Producción de quimosina bovina recombinante en Aspergillus nidulans

Abstract

La industria láctea, un sector valorado en miles de millones a nivel global, enfrenta constantes desafíos en su búsqueda por optimizar procesos y mejorar la calidad de sus productos. Dentro de este contexto, las proteasas juegan un papel crucial, especialmente la quimosina, una aspartil proteasa esencial en la producción de quesos mediante el cuajado de la leche. Esta se produce como zimógeno (proquimosina), y su activación autocatalítca se da en el pH ácido del cuarto estómago de los rumiantes. La alta demanda de quimosina por parte de la industria quesera ha impulsado el desarrollo de su producción recombinante, asegurando un suministro sostenible y escalable que optimiza el proceso de coagulación de la leche. Este trabajo busca optimizar la expresión recombinante de la quimosina bovina en Aspergillus nidulans. Éste es un hongo filamentoso multicelular que posee un ciclo de vida corto y de rápido crecimiento, lo que permite obtener grandes cantidades de biomasa con mínimos requerimientos nutricionales.

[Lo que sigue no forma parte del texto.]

(** [frappe.get_all("CRM Task", filters=, fields=, order_by=, limit_start=,
    limit_page_length=)] *)
Definition get_all_tasks (s : site) (filters : list db_filter)
    (fields : list string) (order_by : string) (limit_start limit : Z)
  : list (gmap string value) :=
  project fields <$>
    take (Z.to_nat limit)
      (drop (Z.to_nat limit_start) (db_order s order_by (matching s filters))).

(** [frappe.db.count("CRM Task", filters=filters)] *)
Definition count_tasks (s : site) (filters : list db_filter) : Z :=
  Z.of_nat (length (matching s filters)).

Definition base_fields : list string :=
  ["name"; "title"; "status"; "priority"; "start_date"; "due_date";
   "assigned_to"; "modified"; "description"].

(** [cint(limit) or 20] and [cint(page) or 1], raised to 1; the arguments
    are the integers the request carries. *)
Definition page_size_of (limit : Z) : Z :=
  if (limit =? 0)%Z then 20%Z else limit.

Definition page_of (page : Z) : Z :=
  let page := if (page =? 0)%Z then 1%Z else page in
  if (page <? 1)%Z then 1%Z else page.

(** The offset of a page. *)
Definition page_start (limit page : Z) : Z :=
  ((page_of page - 1) * page_size_of limit)%Z.

Record page_response := {
  data : list compact;
  page : Z;
  page_size : Z;
  total : Z;
  has_next : bool;
}.

Definition filter_tasks (s : site) (date_from date_to importance status : value)
    (limit page : Z) (order_by : string) : page_response :=
  let limit := page_size_of limit in
  let page := page_of page in
  let start := ((page - 1) * limit)%Z in
  let filters := build_filters date_from date_to importance status in
  let fields := _safe_fields s base_fields in
  let tasks := get_all_tasks s filters fields order_by start limit in
  let total := count_tasks s filters in
  let data := get_compact_task s <$> tasks in
  let has_next := (start + Z.of_nat (length data) <? total)%Z in
  {| data := data;
     page := page;
     page_size := limit;
     total := total;
     has_next := has_next |}.

(** *** OAuth configuration *)

(** A scalar of [site_config.json]. *)
Inductive conf_scalar :=
| CNull
| CBool (b : bool)
| CNum (n : Z)
| CStr (s : string).

(** A value of [site_config.json]: a scalar, a list or an object. *)
Inductive conf_value :=
| CScalar (c : conf_scalar)
| CList (l : list conf_scalar)
| CObj (l : list (string * conf_scalar)).

Definition conf_truthy (v : conf_value) : bool :=
  match v with
  | CScalar CNull => false
  | CScalar (CBool b) => b
  | CScalar (CNum n) => negb (n =? 0)%Z
  | CScalar (CStr s) => PyStr.truthy s
  | CList l => match l with [] => false | _ => true end
  | CObj l => match l with [] => false | _ => true end
  end.

(** The single document Mobile OAuth Settings; an empty string is an unset
    field. *)
Record oauth_settings := {
  client_id : string;
  scope : string;
  redirect_uri : string;
}.

(** [frappe.local], [frappe.conf] and the OAuth side of the database. *)
Record local := {
  (** the headers of [frappe.local.request]; [None]: no request *)
  request : option (gmap string string);
  (** [frappe.local.site] *)
  site_name : option string;
  (** [frappe.get_site_config()]; [None] when it raises *)
  site_config : option (gmap string conf_value);
  (** [frappe.local.site_path] and whether the directory exists *)
  site_path : option string;
  site_path_exists : bool;
  (** [frappe.conf.db_name] and whether [SELECT 1] succeeds *)
  db_name : option string;
  db_alive : bool;
  (** the doctypes installed *)
  doctypes : gset string;
  (** the settings document; [None] when it cannot be loaded *)
  settings : option oauth_settings;
  (** the OAuth clients created, by client id, and the id the framework
      generates for the next one *)
  oauth_clients : list string;
  generated_client_id : string;
}.

Definition set_settings (l : local) (st : oauth_settings)
    (clients : list string) : local :=
  {| request := request l; site_name := site_name l;
     site_config := site_config l; site_path := site_path l;
     site_path_exists := site_path_exists l; db_name := db_name l;
     db_alive := db_alive l; doctypes := doctypes l;
     settings := Some st; oauth_clients := clients;
     generated_client_id := generated_client_id l |}.

(** [headers.get(k)], when it is a non-empty string. *)
Definition header (headers : gmap string string) (k : string)
  : option string :=
  match headers !! k with
  | Some h => if PyStr.truthy h then Some h else None
  | None => None
  end.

Se realizó un diseño para expresar la proquimosina en A. nidulans, para lo cual se generaron dos construcciones, una que permite la expresión constitutiva, y otra que permite una expresión inducible de la misma. Para favorecer la secreción al medio extracelular, la proquimosina se fusionó a una versión truncada de la glucoamilasa de Aspergillus niger, una enzima altamente secretada por este organismo. A diferencia de intentos anteriores de expresión en A. nidulans, la secuencia que codifica para la proquimosina fue optimizada para su expresión en este organismo junto con una etiqueta de polihistidinas. Las construcciones se generaron mediante fusion-PCR, y se clonaron en un plásmido que porta el marcador auxotrófico argB. Posteriormente se transformaron en una cepa de A. nidulans portadora de la mutación argB2. Logramos detectar la expresión de la quimosina en los sobrenadantes del medio de cultivo de los transformantes obtenidos, mediante Western blot con anticuerpo α-His tag y, además, detectamos actividad proteolítica de la quimosina expresada mediante ensayos con leche como sustrato. Nuestros resultados demuestran que A. nidulans es un sistema viable para la expresión recombinante de quimosina bovina, abriendo nuevas posibilidades para su producción a escala.